The characters all operate like pieces on a psychological chess board. Among them: Gus (William Bendix), a jolly sort facing an uncertain fate when his leg is badly injured; Stanley Garrett (Hume Cronyn), a radio operator with very perceptive eyes; Charles Rittenhouse (Henry Hull), a millionaire buried in pessimism; and Alice MacKenzie (Mary Anderson), who seems deliberately detached as a way to project her melancholy on others. Rounding out the collection of survivors is the enigmatic Willy (Walter Slezak), a German whose own ship was the same one that torpedoed the other, and now appears to be its only survivor. Though Connie is able to interpret and communicate with the foreign passenger, others are, perhaps rightfully, at odds with harboring an enemy of war. Kovac insists that he be imprisoned for their safety; Connie, on the other hand, feels that he has knowledge of the sea that could benefit their survival odds. Does her extension of faith prove to be true, or is Willy just another villainous figure of the totalitarian German military? The movie’s following 90 minutes is spent contemplating those fascinating conundrums, often arriving at answers that are hardly at the degree of black and white that most directors would have opted to utilize during that troublesome era of the mid 1940s.

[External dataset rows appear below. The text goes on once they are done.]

(** The categories of the default policy, in order. *)
Definition default_cats : list (string * category_entry) :=
  map (fun k => (k, default_category
    (FilterEntry (str_in k [BLOCK_EVENTS; SENSITIVE_ALLOWS])
       (if String.eqb k SENSITIVE_ALLOWS then Some DEFAULT_SENSITIVE_PORTS else None)))) category_names.

Lemma default_policy status : default_effective_policy json_loads status = Ok (FilterPolicy status default_cats).
Proof. vm_compute. reflexivity. Qed.

(** A policy an event can be judged by. *)
Record policy_ok (p : filter_policy) : Prop := PolicyOk {
  po_names : map fst (fp_categories p) = category_names;
  po_entries : Forall (fun c => entry_ok c.1 (ca_entry c.2)) (fp_categories p);
}.

Lemma default_policy_ok status : policy_ok (FilterPolicy status default_cats).
Proof. split; [done|]. repeat constructor. Qed.

Lemma set_category_names cats k e : k ∈ map fst cats -> map fst (set_category cats k e) = map fst cats.
Proof.
  induction cats as [|[k' e'] cats IH]; cbn; [by intros ?%not_elem_of_nil|]. destruct (String.eqb_spec k' k); [done|].
  intros [->|Hin]%elem_of_cons; [done|]. cbn. by rewrite IH.
Qed.

Lemma set_category_Forall (P : string * category_entry -> Prop) cats k e :
  Forall P cats -> P (k, e) -> Forall P (set_category cats k e).
Proof.
  intros Hc He. induction Hc as [|[k' e'] cats Hk Hc IH]; cbn; [by repeat constructor|].
  destruct (String.eqb_spec k' k) as [->|]; by constructor.
Qed.

Lemma category_of_set cats k e k' :
  category_of (set_category cats k e) k' = if String.eqb k k' then Some e else category_of cats k'.
Proof.
  induction cats as [|[k0 e0] cats IH]; [cbn; by destruct (String.eqb k k')|]. cbn [set_category].
  destruct (String.eqb_spec k0 k) as [->|Hk]; cbn [category_of]; [by destruct (String.eqb k k')|]. rewrite IH.
  destruct (String.eqb_spec k0 k') as [<-|]; [|done]. destruct (String.eqb_spec k k0); [congruence|done].
Qed.

Lemma validated_known k enabled parameters e : validate k enabled parameters = Ok e -> known_category k = true.
Proof. unfold validate_config_entry. by destruct (known_category k). Qed.

Lemma known_names k : known_category k = true <-> k ∈ category_names.
Proof. unfold known_category. by rewrite str_in_spec. Qed.

Lemma apply_overrides_ok rows seen cats cats' :
  apply_overrides json_loads rows seen cats = Ok cats' ->
  map fst cats = category_names -> Forall (fun c => entry_ok c.1 (ca_entry c.2)) cats ->
  map fst cats' = category_names /\ Forall (fun c => entry_ok c.1 (ca_entry c.2)) cats'.
Proof.
  revert seen cats. induction rows as [|[k r] rows IH]; intros seen cats; cbn [apply_overrides]; [by intros [= ->]|].
  destruct (str_in k seen); [done|]. destruct (validate k _ _) as [e|] eqn:Hv; [|done]. cbn [obind]. intros Ha Hn Hc.
  apply (IH _ _ Ha).
  - rewrite set_category_names; [done|]. rewrite Hn. apply known_names. by eapply validated_known.
  - apply set_category_Forall; [done|]. by eapply validated_entry_ok.
Qed.
Definition instant_le (a b : string * Z) : Prop := a.2 <= b.2.
#[local] Instance instant_le_dec : RelDecision instant_le.
Proof. intros a b. unfold instant_le. apply _. Defined.

(** The joined rows, grouped by address and instant of success: one group
    for each, in ascending order. *)
Definition qualifying_successes (threshold correlation_window : Z) (successes failed : list event_row) : list (string * Z) :=
  let groups := remove_dups (map (fun s => (ev_source_ip s, ev_created_at s))
    (List.filter (fun s => let names := sprayed_usernames correlation_window s failed in
                           negb (bool_decide (names = [])) && (threshold <=? Z.of_nat (length names))) successes)) in
  merge_sort instant_le groups.

Definition login_after_spray : alert_form :=
  AlertForm "successful_login_after_spray" Critical (Some "critical") ["successful_login"; "failed_login"].

Definition raise_success_alert (source source_type : string) (row : string * Z) : M (detection W) (option pydict) :=
  raise_alert login_after_spray source source_type row.1
    ("Successful login after password spraying detected from " +:+ row.1)
    ("success_at", PStr (isoformat " " (utc_datetime row.2))).

Definition generate_successful_login_after_spray_alerts_core (source source_type source_ip : option string)
    (rule_config : option effective_rule) : M (detection W) (list pydict) :=
  let* prepared := prepare_rule_evaluation "successful_login_after_spray" source source_type rule_config in
  match prepared, source, source_type with
  | Some rule, Some source, Some source_type =>
      let* resolved := resolve_evaluation_source_ip source_ip source source_type in
      match resolved with
      | None => ret []
      | Some ip =>
          let* threshold := of_outcome (rule_parameter rule "threshold") in
          let* success_window := of_outcome (rule_parameter rule "success_window_minutes") in
          let* failed_lookback := of_outcome (rule_parameter rule "failed_lookback_minutes") in
          let* correlation_window := of_outcome (rule_parameter rule "correlation_window_minutes") in
          let* successes := sql (events_in_window pg ["successful_login"] source source_type ip success_window) in
          let* failed := sql (events_in_window pg ["failed_login"] source source_type ip failed_lookback) in
          raise_alerts (raise_success_alert source source_type) (qualifying_successes threshold correlation_window successes failed)
      end
  | _, _, _ => ret []
  end.
End Detections.
(* ===== verification/IngestEngine.v ===== *)
(** * IngestEngine: engines/ingest_engine.py

    The central path of an event: passwords refused, the event stored, the
    health of its source noted, the detectors of its type run, correlations
    of the addresses they name, and alerts of synthetic events marked.  With
    reject_raw_password_fields of helpers/ingest_normalizers.py,
    record_persisted_push_event of core/source_ingestion_health_state.py and
    the provenance of core/synthetic_data_policy.py.  The detectors of
    firewall events are the class [FirewallDetectors], which
    [PfsenseDetectorProofs] discharges. *)

From S2P Require Import Prelude PyText PyFloat PyValue Tables PfsenseFilter DetectionCatalog DetectionConfig Reputation.
From S2P Require Import Detections Correlations.

Open Scope Z_scope.

(** ** Passwords *)

Definition HONEYPOT_EVENT_TYPES : list string := ["env_probe"; "admin_probe"; "scanner_detected"; "credential_stuffing"; "http_error"].
Definition RAW_PASSWORD_FIELD_NAMES : list string := ["password"; "passwd"; "pwd"; "user_password"].

Definition password_field (key : string) : bool := str_in (lower (strip key)) RAW_PASSWORD_FIELD_NAMES.

Fixpoint reject_recursive (value : pyval) (path : string) : outcome unit :=
  match value with
  | PDict d =>
      (fix fields (d : pydict) : outcome unit :=
         match d with
         | [] => Ok tt
         | (key, child) :: d =>
             let child_path := if is_empty path then key else path +:+ "." +:+ key in
             if password_field key then Raise (ValueError ("Raw password field '" +:+ child_path +:+ "' is not allowed"))
             else let! _ := reject_recursive child child_path in fields d
         end) d
  | PList l =>
      (fix items (l : list pyval) (index : Z) : outcome unit :=
         match l with
         | [] => Ok tt
         | item :: l => let! _ := reject_recursive item (path +:+ "[" +:+ str_int index +:+ "]") in items l (index + 1)
         end) l 0
  | _ => Ok tt
  end.

Definition reject_raw_password_fields (event : pydict) : outcome unit :=
  let! honeypot := in_str_set (dget event "event_type") HONEYPOT_EVENT_TYPES in
  if honeypot then reject_recursive (PDict event) "payload" else Ok tt.

(** ** Provenance *)

Definition SYNTHETIC_PROVENANCE_VALUES : list string :=
  ["azure_smoke"; "demo"; "manual_test"; "seed"; "seeded_test"; "smoke"; "simulated"; "simulation"; "simulator"; "synthetic"; "test"].

(** [str(value or "").strip().lower()]. *)
Definition lower_text (v : pyval) : string := lower (strip (py_str (py_or v (PStr EmptyString)))).

Definition str_or_none (v : pyval) : pyval := match v with PStr _ => v | _ => PNone end.

Definition synthetic_json_provenance_values (payload : pyval) : list string :=
  match payload with
  | PDict payload =>
      let provenance := dget payload "provenance" in
      let metadata := dget payload "metadata" in
      List.filter (fun s => negb (is_empty s)) (map lower_text
        [dget payload "data_provenance"; dget payload "telemetry_provenance"; str_or_none provenance;
         dget (dict_or_empty provenance) "classification"; dget (dict_or_empty provenance) "source";
         dget (dict_or_empty provenance) "origin"; dget (dict_or_empty metadata) "data_provenance";
         dget (dict_or_empty metadata) "provenance"])
  | _ => []
  end.

Definition synthetic_json_provenance_value (payload : pyval) : string := default EmptyString (head (synthetic_json_provenance_values payload)).

Definition is_synthetic_json_payload (payload : pyval) : bool :=
  str_in (synthetic_json_provenance_value payload) SYNTHETIC_PROVENANCE_VALUES.

Definition build_synthetic_provenance_context (event : pydict) : option pydict :=
  let raw_payload := dget event "raw_payload" in
  let markers := synthetic_json_provenance_values raw_payload ++
    [lower_text (dget event "source"); lower_text (dget event "source_type"); lower_text (dget event "app_name")] in
  if negb (existsb (fun m => str_in m SYNTHETIC_PROVENANCE_VALUES) markers) then None
  else
    let provenance := dict_or_empty (dget (dict_or_empty raw_payload) "provenance") in
    let origin := py_or (dget provenance "origin") (dget provenance "source") in
    Some [("data_provenance", PStr "synthetic");
          ("provenance", PDict [("classification", PStr "synthetic");
             ("origin", py_or origin (py_or (dget event "app_name") (py_or (dget event "source") (PStr "ingest"))))])].

(** ** The health of a source *)

Definition CANONICAL_SOURCE_IDS : list string := ["honeypot"; "bank_app"; "pfsense"; "nginx"; "azure_insights"; "opentelemetry"].
Definition CANONICAL_PUSH_SOURCE_IDS : list string := ["honeypot"; "bank_app"; "pfsense"; "nginx"; "opentelemetry"].

(** GREATEST, which ignores NULL. *)
Definition greatest (a b : option Z) : option Z :=
  match a, b with Some x, Some y => Some (Z.max x y) | Some x, None => Some x | None, _ => b end.

Section Ingest.
Context {W : Type} (pg : postgres) (json_loads : json_decoder).
Context (api_key : bool) (abuseipdb : string -> W -> abuse_reply * W).

Definition upsert_health (source : string) (latest qualifying : option Z) : M siem_db unit := fun d =>
  let row :=
    match sd_health d !! source with
    | None => HealthRow latest qualifying 0 false (pg_now pg)
    | Some r => HealthRow (greatest (hr_latest_event_at r) latest) (greatest (hr_latest_qualifying_at r) qualifying)
                  (hr_total_events r + (if hr_total_initialized r then 1 else 0)) (hr_total_initialized r) (pg_now pg)
    end in
  (Ok tt, SiemDb (sd_events d) (sd_event_seq d) (sd_alerts d) (sd_alert_seq d) (sd_overrides d) (<[source := row]> (sd_health d))
             (sd_audit d) (sd_filter d)).

Definition record_persisted_push_event (source : pyval) (ingested_at : Z) (raw_payload : pyval) : M (detection W) bool :=
  match source with
  | PStr source =>
      if negb (str_in source CANONICAL_SOURCE_IDS) then ret false
      else
        let push := str_in source CANONICAL_PUSH_SOURCE_IDS in
        let latest := if push then Some ingested_at else None in
        let qualifying := if negb push || is_synthetic_json_payload raw_payload then None else Some ingested_at in
        sql (upsert_health source latest qualifying) ;;; ret true
  | _ => ret false
  end.

(** ** Storing the event *)

Definition nul : ascii := ascii_of_N 0.

(** A parameter for a TEXT NOT NULL column. *)
Definition text_parameter (v : pyval) : outcome string :=
  match v with
  | PStr s => if char_in nul s then Raise (ValueError "A string literal cannot contain NUL (0x00) characters.") else Ok s
  | PNone => Raise (IntegrityError "null value violates not-null constraint")
  | v => pg_text pg v
  end.

Definition inet_value (v : pyval) : outcome string :=
  let! s := text_parameter v in inet_parameter pg s.

(** The parameters of the INSERT as its columns take them. *)
Definition event_of (event_type sev source_ip source source_type event_timestamp message app_name environment raw_payload : pyval)
    : outcome event_row :=
  let! event_type := text_parameter event_type in
  let! sev := text_parameter sev in
  let! ip := inet_value source_ip in
  let! source := text_parameter source in
  let! source_type := text_parameter source_type in
  let! timestamp := pg_timestamptz pg event_timestamp in
  let! message := text_parameter message in
  let! app_name := text_parameter app_name in
  let! environment := text_parameter environment in
  let! raw_payload := pg_jsonb pg raw_payload in
  Ok (EventRow event_type sev ip source source_type timestamp message app_name environment raw_payload (pg_now pg)).

Definition insert_event (row : outcome event_row) : M siem_db Z := fun d =>
  match row with
  | Raise e => (Raise e, d)
  | Ok row =>
      let i := sd_event_seq d in
      if negb (int4 i) then (Raise (DatabaseError "nextval: reached maximum value of sequence"), d)
      else (Ok (ev_created_at row),
            SiemDb (<[i := row]> (sd_events d)) (i + 1) (sd_alerts d) (sd_alert_seq d) (sd_overrides d) (sd_health d)
              (sd_audit d) (sd_filter d))
  end.

End Ingest.
(* ===== verification/DetectionProofs.v ===== *)
(** * DetectionProofs: what the detectors do

    Every detector only raises alerts ([raises_only]); a threshold detector
    raises one exactly when its count reaches the threshold and none is open;
    the severities stay within the catalog's. *)

From S2P Require Import Prelude Tables PyText PyFloat PyValue Alerts PfsenseFilter DetectionCatalog DetectionConfig.
From S2P Require Import Reputation Detections Correlations.

Open Scope Z_scope.

(** ** Lists *)

Lemma existsb_false {A} (p : A -> bool) l : existsb p l = false <-> forall x, x ∈ l -> p x = false.
Proof.
  split.
  - intros H x Hx. apply list_elem_of_In in Hx. destruct (p x) eqn:E; [|done].
    assert (existsb p l = true) by (apply existsb_exists; eauto). congruence.
  - intros H. destruct (existsb p l) eqn:E; [|done]. apply existsb_exists in E as (x & Hx & Hp).
    apply list_elem_of_In in Hx. rewrite (H x Hx) in Hp. done.
Qed.

Lemma elem_of_rows {R} (t : gmap Z R) r : r ∈ rows t <-> exists i, t !! i = Some r.
Proof.
  unfold rows. rewrite list_elem_of_fmap. split.
  - intros ([i r'] & -> & H%elem_of_select). exists i. tauto.
  - intros [i Hi]. exists (i, r). split; [done|]. by apply elem_of_select.
Qed.

Section Proofs.
Context {W : Type} (pg : postgres) (json_loads : json_decoder).
Context (api_key : bool) (abuseipdb : string -> W -> abuse_reply * W).
Implicit Types (s : detection W).

(** ** Statements that only read *)

Lemma reads_reputation ip : reads_any (reputation_of api_key abuseipdb ip : M (detection W) reputation).
Proof. apply (reads_zoom (lookup_ip_reputation api_key abuseipdb ip) (fun _ => True)). done. Qed.

Lemma reads_outcome_any {A} (o : outcome A) : reads_any (of_outcome o : M (detection W) A).
Proof. by apply (reads_outcome o (fun _ => True)). Qed.

Lemma reads_sql_any {A} (m : M siem_db A) : (forall d, (m d).2 = d) -> reads_any (sql m : M (detection W) A).
Proof. intros Hm. by apply reads_sql. Qed.

Lemma location_reads types source source_type ip : reads_any (sql (fetch_latest_location pg types source source_type ip) : M (detection W) location).
Proof. apply reads_sql_any. intros d. unfold fetch_latest_location. destruct (inet_parameter pg ip); [|done]. by destruct (newest _ _). Qed.

Lemma events_read types source source_type ip window :
  reads_any (sql (events_in_window pg types source source_type ip window) : M (detection W) (list event_row)).
Proof. apply reads_sql_any. intros d. unfold events_in_window. by destruct (inet_parameter pg ip). Qed.
(* ===== verification/IngestProofs.v ===== *)
(** * IngestProofs: what the ingestion of an event does

    An event with a password is refused before anything is stored; an event
    that is accepted adds itself and the alerts that its detectors and the
    correlations raise, which the answer names; at most one alert of a type
    is open for an address. *)

From S2P Require Import Prelude Tables PyText PyFloat PyValue ResponseQueue Outcomes Alerts PlaybookStore StepEvents.
From S2P Require Import StepActions PlaybookOrchestrator EnqueueOrchestrator EnqueueProofs IngestDispatch PfsenseFilter.
From S2P Require Import DetectionCatalog DetectionConfig Reputation Detections Correlations IngestEngine.
From S2P Require Import DetectionProofs.

Open Scope Z_scope.

(** ** Passwords *)

(** A key that names a password, at any depth. *)
Inductive has_password : pyval -> Prop :=
  | hp_here d key v : (key, v) ∈ d -> password_field key = true -> has_password (PDict d)
  | hp_field d key v : (key, v) ∈ d -> has_password v -> has_password (PDict d)
  | hp_item l v : v ∈ l -> has_password v -> has_password (PList l).

Definition refused (o : outcome unit) : Prop := exists m, o = Raise (ValueError m).

Lemma reject_recursive_spec v : forall path,
  (reject_recursive v path = Ok tt /\ ~ has_password v) \/ (refused (reject_recursive v path) /\ has_password v).
Proof.
  induction v as [| | | | | | | |l IH|d IH] using pyval_nested_ind; intros path;
    try (left; split; [done|]; inversion 1).
  - cbn. generalize 0. induction IH as [|v l Hv Hl IHl]; intros index.
    { left. split; [done|]. inversion 1 as [| |? ? Hin]. by apply not_elem_of_nil in Hin. }
    destruct (Hv (path +:+ "[" +:+ str_int index +:+ "]")) as [[-> Hn]|[[m ->] Hp]]; cbn.
    + destruct (IHl (index + 1)) as [[-> Hn']|[Hr Hp]].
      * left. split; [done|]. inversion 1 as [| |? x Hin Hx]; subst. apply elem_of_cons in Hin as [->|Hin]; [done|]. apply Hn'. by econstructor.
      * right. split; [done|]. inversion Hp as [| |? x Hin Hx]; subst. apply (hp_item _ x); [by right|done].
    + right. split; [by eexists|]. apply (hp_item _ v); [left|done].
  - cbn. induction IH as [|[key v] d Hv Hd IHd].
    { left. split; [done|]. inversion 1 as [? ? ? Hin|? ? ? Hin|]; by apply not_elem_of_nil in Hin. }
    destruct (password_field key) eqn:Hk.
    { right. split; [by eexists|]. apply (hp_here _ key v); [left|done]. }
    cbn in Hv. destruct (Hv (if is_empty path then key else path +:+ "." +:+ key)) as [[-> Hn]|[[m ->] Hp]]; cbn.
    + destruct IHd as [[-> Hn']|[Hr Hp]].
      * left. split; [done|]. inversion 1 as [? k x Hin Hx|? k x Hin Hx|]; subst; apply elem_of_cons in Hin as [[= -> ->]|Hin]; try done; [congruence| |]; apply Hn'; [by eapply hp_here|by eapply hp_field].
      * right. split; [done|]. inversion Hp as [? k x Hin Hx|? k x Hin Hx|]; subst; [apply (hp_here _ k x)|apply (hp_field _ k x)]; try done; by right.
    + right. split; [by eexists|]. apply (hp_field _ key v); [left|done].
Qed.
Definition repeated_deny_message (key : deny_key) (count : Z) (reply_only : bool) : string :=
  let target := destination_text (dk_destination_ip key) (dk_destination_port key) +:+ " (" +:+ or_text (dk_protocol key) "unknown protocol" +:+ ")" in
  if reply_only then
    "pfSense blocked " +:+ str_int count +:+ " outbound response packets from protected host " +:+ dk_source_ip key +:+ " to " +:+ target +:+
    " — host compromise is not established"
  else if bool_decide (dk_direction key = Some "out") then
    "pfSense blocked " +:+ str_int count +:+ " outbound connections from internal host " +:+ dk_source_ip key +:+ " to " +:+ target +:+
    " — possible compromised internal host"
  else "pfSense blocked " +:+ str_int count +:+ " connections from " +:+ dk_source_ip key +:+ " to " +:+ target.

Definition repeated_deny_context (key : deny_key) (b : deny_bucket) (role : traffic_summary) (flags : operational_flags)
    (port : option Z) (signature : list Z) : pydict :=
  let ips := nonempty_texts (dk_destination_ip key) in
  let ports := match port with Some p => [p] | None => [] end in
  let first := Some (db_first_seen b) in
  let last := Some (db_last_seen b) in
  let protocol := normalize_protocol (opt_text (dk_protocol key)) in
  let direction := normalize_direction (opt_text (dk_direction key)) in
  [("action", PStr "block"); ("destination_ip", opt_text (dk_destination_ip key));
   ("destination_port", port_or_text port (dk_destination_port key)); ("protocol", opt_text (dk_protocol key));
   ("interface", opt_text (dk_interface key)); ("direction", opt_text (dk_direction key)); ("event_count", PInt (db_event_count b));
   ("source_port", opt_int (ts_source_port role)); ("tcp_flags", opt_text (ts_tcp_flags role));
   ("first_seen", iso first); ("last_seen", iso last); ("traffic_role", summary_dict role);
   ("protected_range_key", opt_text (protected_range_key (map PStr ips))); ("service_signature_ports", ports_of signature);
   ("notification_policy", notification_dict (of_immediate_alert_eligible flags)); ("operational_flags", flags_dict flags);
   ("related_event_filter", PDict (build_related_event_filter ["firewall_block"] (dk_source_ip key) ips ports protocol direction
      (Some (iso_text (db_first_seen b))) (Some (iso_text (db_last_seen b)))));
   ("target_context", build_pfsense_target_context "exact_target"
      [("evidence_kind", PStr "exact_target"); ("primary_destination_ip", opt_text (dk_destination_ip key));
       ("primary_destination_port", port_or_text port (dk_destination_port key)); ("destination_ip", opt_text (dk_destination_ip key));
       ("destination_port", port_or_text port (dk_destination_port key)); ("sample_destination_ips", texts_of ips);
       ("sample_destination_ports", ports_of ports); ("distinct_destination_count", PInt (Z.of_nat (length ips)));
       ("distinct_port_count", PInt (Z.of_nat (length ports))); ("protocol", opt_text protocol); ("firewall_action", PStr "block");
       ("attempts", PInt (db_event_count b)); ("first_seen", iso first); ("last_seen", iso last);
       ("interface", opt_text (normalize_interface (opt_text (dk_interface key)))); ("direction", opt_text direction);
       ("related_event_count", PInt (db_event_count b)); ("evidence_window", window_dict first last)])].
(** C17: quiet after a resolution.  When an alert of the type for the address
    was resolved in the last hour with high or critical severity (the newest
    resolution counts), the detector of that type raises nothing for it and
    leaves the tables as they were, however many events come in: no
    candidate of a firewall detector is graver than high. *)
Theorem resolved_stays_quiet alert_type core source source_type ip a r rule s alerts :
  (alert_type, core) ∈ firewall_cores -> (forall l, returned l ≡ₚ l) ->
  pg_inet pg ip = Some a -> pg_inet pg a = Some a ->
  last_resolved (current s) a alert_type r -> al_severity r ∈ ["high"; "critical"] ->
  (core (Some source) (Some source_type) (Some ip) (Some rule) s).1 = Ok alerts ->
  alerts = [] /\ current (core (Some source) (Some source_type) (Some ip) (Some rule) s).2 = current s.
Proof.
  intros Hcore Hperm Hip Ha Hr Hsev. pose proof (resolved_cooling s a alert_type r Ha Hr Hsev) as Hc. clear Hr Hsev r.
  intros [s' Hrun]%ok_pair. rewrite Hrun. cbn [snd]. unfold firewall_cores in Hcore.
  repeat (apply elem_of_cons in Hcore as [[= -> ->]|Hcore]); [..|by apply not_elem_of_nil in Hcore];
    (apply with_rule_inv in Hrun as [[-> Hs]|(s1 & Hs1 & H)]; [done|]).
  - apply outcome_inv in H as (t & _ & H). apply outcome_inv in H as (w & _ & H). selected H.
    apply outcome_inv in H as (grouped & Hg & H). eapply (silent_alerts _ _ _ _ _ _ _ (repeated_deny_turn _ _ _)) in H; [exact H| |congruence].
    intros [key b] Hx. eapply repeated_deny_silent; [exact Hc|]. by eapply (deny_buckets_from a); [apply window_events_from|exact Hg|exact Hx].
  - apply outcome_inv in H as (t & _ & H). apply outcome_inv in H as (w & _ & H). selected H.
    apply outcome_inv in H as (grouped & Hg & H). eapply (silent_alerts _ _ _ _ _ _ _ (port_scan_turn _ _ _ _)) in H; [exact H| |congruence].
    intros x Hx. eapply port_scan_silent; [exact Hc|]. eapply (scan_buckets_from a); [apply window_events_from|exact Hg|by intros ? []%not_elem_of_nil|].
    by apply list_elem_of_fmap_2.
  - apply outcome_inv in H as (t & _ & H). apply outcome_inv in H as (w & _ & H). walk H. selected H.
    eapply (silent_alerts _ _ _ _ _ _ _ (suspicious_allow_turn _ _ _ _)) in H; [exact H| |congruence].
    intros g [Hg _]%list_elem_of_In%filter_In. eapply suspicious_allow_silent; [exact Hc|].
    eapply groups_from; [apply filtered_from, window_events_from|]. by apply list_elem_of_In.
  - do 3 (apply outcome_inv in H as (? & _ & H)). walk H. selected H.
    eapply (silent_alerts _ _ _ _ _ _ _ (allow_after_deny_turn _ _ _ _ _ _)) in H; [exact H| |congruence].
    intros g Hg. rewrite Hperm in Hg. eapply allow_after_deny_silent; [exact Hc|]. eapply allow_groups_from; [|exact Hg]. apply filtered_from, window_events_from.
  - apply outcome_inv in H as (t & _ & H). apply outcome_inv in H as (w & _ & H). selected H.
    eapply (silent_alerts _ _ _ _ _ _ _ (noisy_source_turn _ _)) in H; [exact H| |congruence].
    intros g [Hg _]%list_elem_of_In%filter_In. eapply noisy_source_cooled; [exact Hc|].
    eapply groups_from; [apply window_events_from|]. by apply list_elem_of_In.
Qed.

The congress of characters plays like a gathering of figures from opposing walks of life, utilizing the privileged, the poverty stricken and everything in between as groundwork for an ensemble that clashes with striking consequences. Hitchcock was hardly the first director to utilize that approach in the movies, but his endeavor was probably the most influential; the vividness and energy of his characters probably inspired “The Poseidon Adventure,” another film about random strangers who are brought together by disaster on the seas. That may be in part because the story, originally written by the brilliant Jon Steinbeck, is not so much concerned with the survivalist connotations of the plot as it is with the in-the-moment uncertainty of human faces. Because seven men and women share a space with a man who may or may not undermine their endurance, the screenplay is allowed to surround them in quiet tension, and Hitchcock’s direction creates a memorable space for claustrophobia to overwhelm the scenes. The dialogue, in retrospect, disguises those motives with effective little barbs, mostly from Bankhead (“I never understood making a billboard out of one’s torso,” she says to the bare-chested Kovac in one scene, referring to his tattoo). Many of the lines were reportedly improvised or written in by the actors themselves, suggesting there is tangible benefit in a story like this for having the actors take full control of their roles. But this, if you think about it, also contradicts the Hitchcock doctrine of later years, which suggests that every little detail can’t possibly be efficient unless it is being controlled by a master manipulator behind the camera.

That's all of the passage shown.